# Ridgid palm nailer sputters and farts and bends nails



## fabrk8r (Feb 12, 2010)

Make sure you use firm pressure on the nail head and also make sure the nail is centered on the drive pin.

It may also be a good idea to put one or two drops of pneumatic tool oil into the air inlet of the palm nailer before using it each time.


----------



## del schisler (Aug 22, 2010)

ajtool said:


> Last week I got a Ridgid palm nailer and last night I went to test use it in a spare peice of pine 2x4. The nailer kind of drove a 16 penny nail in, but spent more time sputtering and "farting" in my hand. The nail only went in part way and bent it. I am using a porter cable pancake compressor at about 60-65 PSI.
> 
> I know the nailer is suppost to hammer the nail in and not shoot it in with one shot, but the sputtering and "farting?" Is this normal?


Not realy i went to the web site and read the review's. Shouldn't have a problum with that psi. Did you put a few drop's of oil in the air input? Other than that . I would take it back and get another one. Don't try and fix it. Warrenty will do that.


----------



## jlhaslip (Dec 31, 2009)

I use 90 psi on mine with zero issues. What size of compressor? cfm @ 90psi?


----------



## Thurman (Feb 9, 2009)

The air supply, and not pressure, may be at issue here. You may have a compressor that will supply the 60-65 psi, but how long will it supply this pressure steadily? This is where the cfm comes into play. I also have a palm nailer and when I use it in my shop I have a large compressor which drives it very well. BUT-when I use it on the job with my little 1 HP, 2-gallon tank unit, it doesn't work well for long. I have to wait for air to build up.


----------



## loneframer (Mar 27, 2009)

I have 4 palm nailers, all different brands and none of them operate properly at that pressure. My theory is that the pressure drops below desired pressure between the regulator and the tool. Try testing my theory. Set the desired pressure, then activate the tool. My guess is the regulator gauge will drop far below your desired operating pressure.


----------



## ajtool (May 30, 2010)

Its a 6 gallon compressor. It has a scfm of 2.6 per 90 psi 

I will try to crank up the PSI and maybe hold the board down a bit better. I had it leaning up against something (Stupid, I know) so the nail could have just been bouncing around. Next time I will put a couple drops of oil in it and try again. I used the PSI mentioned above since the manual said to start at around 55psi

The sputtering and "farting" where it blows a bunch of air in my palm does concern me, however.

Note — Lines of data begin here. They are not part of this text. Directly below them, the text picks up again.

(** What a queued mutation must be like: a mutation of known states, not a
    check or an eval. *)
Definition good (m : Machine) (mut : Mutation) : Prop :=
  mut.(mut_IsCheck) = false ∧ mut.(mut_Type) ≠ mutationEval ∧ 0 ≤ mut.(mut_QueueTick)
  ∧ (mut.(mut_IsAuto) = true → mut.(mut_Type) = MutationAdd)
  ∧ ∃ called, well_called m mut called.

Lemma good_sp m m' mut : m'.(m_sp) = m.(m_sp) → good m mut → good m' mut.
Proof.
  intros Hsp (H1 & H2 & H3 & H4 & c & [W1 W2 W3 W4]). split_and!; [done..|]. exists c.
  split; unfold called_of, stateNames in *; by rewrite ?Hsp.
Qed.

(** A machine whose queue can be processed without handlers. *)
Record drainable (m : Machine) : Prop := {
  dr_quiet : quiet m;
  dr_named : named m;
  dr_queries : no_queries m;
  dr_good : Forall (good m) (queue m);
  dr_len : queueLen m = wrap32 (Z.of_nat (length (queue m))) ∧ Z.of_nat (length (queue m)) < 2 ^ 32 - 1;
  dr_ok : queue_ok m.(m_q);
}.

(** Each mutation can queue one auto mutation, which queues none. *)
Definition weight (l : list Mutation) : nat :=
  sum_list_with (λ mut, if mut.(mut_IsAuto) then 1 else 2)%nat l.

(** The mutation of the auto states is itself a good mutation. *)
Lemma auto_mutation_good m toAdd mut :
  named m → auto_mutation m toAdd mut → NoDup toAdd → (∀ s, s ∈ toAdd → s ∈ stateNames m) →
  good m mut.
Proof.
  intros Hn [A1 A2 A3 A4 A5 (A6 & A7 & A8)] Hnd Hk. split_and!; try done; try congruence; [lia|].
  exists toAdd. split; try done. unfold called_of. by rewrite A5.
Qed.

Lemma due_known m s : named m → due m s → s ∈ stateNames m.
Proof.
  intros [_ Hk _ _ _] (Hauto & _). apply Hk. unfold schema_get in Hauto.
  by destruct (schema m !! s).
Qed.

(** What one popped mutation does to the queue. *)
Definition shrinks (mut : Mutation) (m m' : Machine) : Prop :=
  (queue m' = queue m ∨ mut.(mut_IsAuto) = false ∧ ∃ a, queue m' = a :: queue m ∧ good m' a
     ∧ a.(mut_IsAuto) = true ∧ a.(mut_QueueTick) = 0).

Lemma transition_returns mut m :
  quiet m → named m → good m mut →
  returns (newTransition randId mut ;; emitEvents done bindings autoOrder) m (λ r m',
    m'.(m_flags) = m.(m_flags) ∧ m'.(m_sp) = m.(m_sp) ∧ waits m' = waits m ∧ named m'
    ∧ queue_kept m m' ∧ shrinks mut m m' ∧ is_Some m'.(m_t)).
Proof.
  intros Hq Hn (Hc & Hty & _ & Hauto & called & Hw). pose proof Hw as [W1 W2 W3 W4].
  destruct (targets_known m (resolver_of m mut) (statesToSet m mut.(mut_Type) called))
    as (targets & Hts & Hnd & Hsub); [done|done|apply Hq|by apply statesToSet_known|].
  destruct (mut_IsAuto mut) eqn:Ha.
  - specialize (Hauto eq_refl).
    destruct (targets_known m (resolver_of m mut)
      (statesToSet m MutationAdd (StatesDiff called (StatesDiff called targets))))
      as (targets2 & Hts2 & Hnd2 & Hsub2); [done|done|apply Hq| |].
    { apply statesToSet_known; [done|]. intros s [Hs _]%elem_of_StatesDiff. auto. }
    eapply returns_mono; [by apply (auto_returns mut m called targets targets2)|].
    intros r m' [(R1 & R2 & R3) [R4 R5] _ R7 (t & R8 & _)].
    assert (Hn' : named m').
    { destruct (accepts _ _ _ _); [|by apply (named_kept m)].
      apply (named_kept (setActiveStates called targets2 m)); [|done|by apply named_set].
      rewrite R2. by destruct (set_kept called targets2 m) as (_ & -> & _). }
    do 4 (split; [done|]). split; [done|]. split; [by left|by eexists].
  - eapply returns_mono; [by apply (mutation_returns mut m called targets)|].
    intros r m' [(R1 & R2 & R3) R4 _ R6 R7 (t & R8 & _)].
    assert (Hn' : named m').
    { destruct (accepts _ _ _ _); [|by apply (named_kept m)].
      apply (named_kept (setActiveStates called targets m)); [|done|by apply named_set].
      rewrite R2. by destruct (set_kept called targets m) as (_ & -> & _). }
    do 4 (split; [done|]). split; [done|]. split; [|by eexists].
    destruct (accepts _ _ _ _); [|by left].
    destruct R7 as [[R7 _]|(_ & a & toAdd & R7 & Am & _ & Hndup & Hl)]; [by left|right].
    split; [done|]. exists a. split; [done|]. pose proof Am as [_ A2 _ _ _ (_ & A7 & _)].
    split_and!; [|done..]. eapply auto_mutation_good; try done.
    intros s Hs%Hl. by apply due_known.
Qed.

Lemma run_bind_assoc {S A B C} (e : run S A) (f : A → run S B) (g : B → run S C) s :
  ((e ≫= f) ≫= g) s = (e ≫= (λ a, f a ≫= g)) s.
Proof. unfold mbind, run_bind. by destruct (e s) as [[]| |]. Qed.

Lemma runMutation_returns mut m :
  quiet m → named m → no_queries m → good m mut →
  returns (runMutation randId done bindings autoOrder evals mut) m (λ r m',
    is_Some r ∧ m'.(m_flags) = m.(m_flags) ∧ m'.(m_sp) = m.(m_sp) ∧ waits m' = waits m ∧ named m'
    ∧ queue_kept m m' ∧ shrinks mut m m').
Proof.
  intros Hq Hn Hnq Hg. unfold runMutation.
  destruct (match mut_ctx mut with Some c => done c | None => false end).
  { apply returns_ret. do 5 (split; [by eauto|]). split; [by split|by left]. }
  pose proof Hg as (Hc & Hty & _). rewrite bool_decide_eq_false_2 by done.
  unfold returns. rewrite <- run_bind_assoc.
  apply returns_bind. eapply returns_mono; [by apply transition_returns|].
  intros res m1 (F1 & F2 & F3 & F4 & F5 & F6 & [t Ht]).
  apply returns_bind. exists t, m1. split; [unfold get_t; by rewrite Ht|]. rewrite Hc.
  assert (Hnq1 : no_queries m1).
  { unfold waits in F3. injection F3 as _ F3. unfold no_queries. by rewrite F3. }
  apply returns_bind. destruct (tx_IsAccepted t).
  - eapply returns_mono; [by eapply processSubscriptions_returns|].
    intros [] m2 (G1 & G2 & G3 & G4 & G5). apply returns_ret.
    split; [by eexists|]. split; [congruence|]. split; [congruence|]. split; [congruence|].
    split; [by apply (named_kept m1)|]. split.
    + destruct F5 as [K1 K2 K3 K4]. unfold queueTick, pending, queueLen, queue in *.
      split; unfold queueTick, pending, queueLen, queue; rewrite ?G4; done.
    + unfold shrinks, queue in *. rewrite G4. destruct F6 as [?|[? (a & ? & Ha & ?)]]; [by left|right].
      split; [done|]. exists a. split_and!; try tauto. by apply (good_sp m1).
  - apply returns_ret, returns_ret. split; [by eexists|]. done.
Qed.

If my compressor can't drive this thing, I might as well return it and try something else


----------



## RickyG (May 3, 2011)

I picked up Porter Cable Pancake 6 gal air compressor combination kit. To help with installatoin of Hardie Plank. The I stumbled onto this site and learned I need either a palm nailer or a frame nailer to install Hardie Plank. Low end palm nailers fit within my budget. So, I am very interested in how this turns out. I'm willing to return it and use my trusty hammer. 

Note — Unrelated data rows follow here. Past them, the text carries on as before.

(* ===== verification/Mixins.v ===== *)
(** * The handlers of the state mixins ([pkg/states])

    The error mutation of [ConnectedStates] and the handlers of
    [DisposedStates]: registered handlers run, in the order of registration, in
    the goroutine [DisposingState] starts, and [Disposed] follows unless the
    machine leaves [Disposing] before.  Registered functions are values
    ([VOther]) of which [is_dispose] tells the non-nil ones of the right
    type. *)

From S2P Require Import Prelude StateList SchemaDef MachTime Mutation Subscriptions Machine Queue Waits Transition Lifecycle.

#[local] Open Scope Z_scope.

Definition AddErrConnecting (processQueue : run Machine Z) (event : EventSrc) (err : string)
    (args : gmap string Val) : run Machine Z :=
  Api.EvAddErrState processQueue event "ErrConnecting"
    (Some (GoError ("error connecting: " +:+ err))) args.

Module Disposed.
Section disposed.
Context (processQueue : run Machine Z) (is_dispose : Z → bool).

Definition DisposedArgHandler : string := "DisposedArgHandler".

(** [e.Args[DisposedArgHandler].(am.HandlerDispose)], not [nil]. *)
Definition arg_handler (args : gmap string Val) : option Z :=
  match args !! DisposedArgHandler with
  | Some (VOther id) => if is_dispose id then Some id else None
  | _ => None
  end.

Definition RegisterDisposal (e : EventSrc) (handler : Z) : run Machine Z :=
  Api.EvAdd1 processQueue e "RegisterDisposal" {[DisposedArgHandler := VOther handler]}.

Definition RegisterDisposalEnter (args : gmap string Val) (isCheck : bool) : run Machine bool :=
  match arg_handler args with
  | Some _ => mret true
  | None =>
      (if isCheck then mret ()
       else Api.AddErr processQueue (Some (GoError "invalid arguments: DisposedArgHandler invalid")) ∅ ;;
            mret ()) ;;
      mret false
  end.

(** The type assertion panics for what [RegisterDisposalEnter] refuses. *)
Definition RegisterDisposalState (args : gmap string Val) (handlers : list Z) : outcome (list Z) :=
  match arg_handler args with
  | Some fn => Ok (handlers ++ [fn])
  | None => Panic "interface conversion: interface {} is not machine.HandlerDispose"
  end.

(** The goroutine of [DisposingState]: what it still has to call. *)
Record Disposing := mkDisposing { di_ctx : Ctx; di_rest : list Z; di_called : list Z }.

Definition DisposingState (handlers : list Z) : run Machine Disposing :=
  ctx ← Wait.NewStateCtx "Disposing";
  mret (mkDisposing ctx handlers []).

(** One turn of its loop; [done]: the contexts that have expired by then. It
    ends ([None]) by giving up or after the last call. *)
Definition disposing_turn (done : Ctx → bool) (e : EventSrc) (d : Disposing)
  : run Machine (option Disposing) :=
  match d.(di_rest) with
  | [] => Api.EvAdd1 processQueue e "Disposed" ∅ ;; mret None
  | fn :: rest =>
      if done d.(di_ctx) then mret None
      else mret (Some (mkDisposing d.(di_ctx) rest (d.(di_called) ++ [fn])))
  end.

(** The whole goroutine, while the context expires after [expires] calls. *)
Fixpoint disposing_run (expires : option nat) (e : EventSrc) (n : nat) (d : Disposing)
  : run Machine (list Z) :=
  match n with
  | O => mret d.(di_called)
  | S n =>
      r ← disposing_turn (λ _, match expires with
                               | Some k => bool_decide (k ≤ length d.(di_called))%nat
                               | None => false
                               end) e d;
      match r with Some d' => disposing_run expires e n d' | None => mret d.(di_called) end
  end.

(** [DisposedState]: disposes the machine in a goroutine of its own. *)
Definition DisposedState (parentErr : bool) (ctxErr : option string) (hs : Handlers) : run Machine Handlers :=
  Dispose processQueue parentErr ctxErr hs.

Lemma disposing_run_all e l d m r m' :
  d.(di_rest) = l → Api.EvAdd1 processQueue e "Disposed" ∅ m = Ok (r, m') →
  disposing_run None e (S (length l)) d m = Ok (d.(di_called) ++ l, m').
Proof.
  revert d. induction l as [|fn l IH]; intros d Hl He; cbn [disposing_run length]; unfold disposing_turn;
    rewrite Hl; unfold mbind, run_bind.
  - rewrite He. by rewrite app_nil_r.
  - cbn [mret run_ret]. change (disposing_run None e (S (length l)) (mkDisposing (di_ctx d) l (di_called d ++ [fn])) m
      = Ok (di_called d ++ fn :: l, m')).
    rewrite IH by done. cbn. by rewrite <- app_assoc.
Qed.

Lemma disposing_run_expired k e n d m :
  (length d.(di_called) ≤ k < length d.(di_called) + length d.(di_rest))%nat →
  (k - length d.(di_called) < n)%nat →
  disposing_run (Some k) e n d m = Ok (take k (d.(di_called) ++ d.(di_rest)), m).
Proof.
  revert d. induction n as [|n IH]; intros [c rest called] Hk Hn; cbn [di_called di_rest] in *; [lia|].
  cbn [disposing_run]. unfold disposing_turn. cbn [di_rest di_called di_ctx].
  destruct rest as [|fn rest]; [cbn in Hk; lia|]. unfold mbind, run_bind.
  case_bool_decide as Hle; cbn [mret run_ret].
  - by rewrite take_app_le, take_ge by lia.
  - rewrite IH; cbn [di_called di_rest]; rewrite ?length_app; cbn in *; [by rewrite <- app_assoc|lia..].
Qed.
End disposed.

(** Disposing calls every registered handler once, in the order of
    registration, and sets [Disposed] then; when the machine leaves [Disposing]
    after [k] of them, the rest is not called and [Disposed] is not set. *)
Theorem disposing_run_spec pq e handlers c m r m' :
  Api.EvAdd1 pq e "Disposed" ∅ m = Ok (r, m') →
  disposing_run pq None e (S (length handlers)) (mkDisposing c handlers []) m = Ok (handlers, m')
  ∧ ∀ k, (k < length handlers)%nat →
      disposing_run pq (Some k) e (S (length handlers)) (mkDisposing c handlers []) m = Ok (take k handlers, m).
Proof.
  intros He. split.
  - by apply (disposing_run_all pq e handlers (mkDisposing c handlers []) m r m').
  - intros k Hk. rewrite disposing_run_expired; cbn; [done|lia..].
Qed.
End Disposed.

Lets us know how it turns out.


----------



## sixeightten (Feb 10, 2009)

Palm nailer for hardi?? I would have to see that.


----------



## RickyG (May 3, 2011)

sixeightten said:


> Palm nailer for hardi?? I would have to see that.


So, palm nailers are not a good choice for hardi. Why?


----------



## sixeightten (Feb 10, 2009)

Personally, I do not think hardi is a DIY job. I certainly would not attempt it with a palm nailer. A spiker or a maize gun are the only ways that I have seen it done.


----------



## Thurman (Feb 9, 2009)

My 2¢ worth from putting on hundreds of board feet of "Hardie" siding: The nails for this siding are meant to be put in with one, or a few more, direct hits until seated properly. A palm nailer _may_ put too many "jolts" of power to the "Hardie" siding and crack it. Actually, when I install it I use a hand operated hammer and if I hit the nail more than twice, I need to improve.


----------



## Missouri Bound (Apr 9, 2011)

I bought a very compact palm nailer at the local Meeks. Operates from 60 to 110 psi. I normally run my compressor at 90 psi and I have absolutely no problem with it. It is NOT padded like the Bostich nailer, but it is very comfortable to use......about $50, and it is "Grip Rite"


----------



## RickyG (May 3, 2011)

To: Sixeightten & Thurman

I have never work with Hardie siding, but I have experience installing wood siding, in fact I have experience building a home from ground up. I research my tools before purchasing and I look for alternative options. Based on the concerns you guys posted I decided to rent a Bostitch N66c Coil Siding and Fencing Nailer from Home Depot. I was able to install 90% of the siding I purchased for my home, not bad for one person. It looks great if I may say so.

Thank you,
RickyG.


----------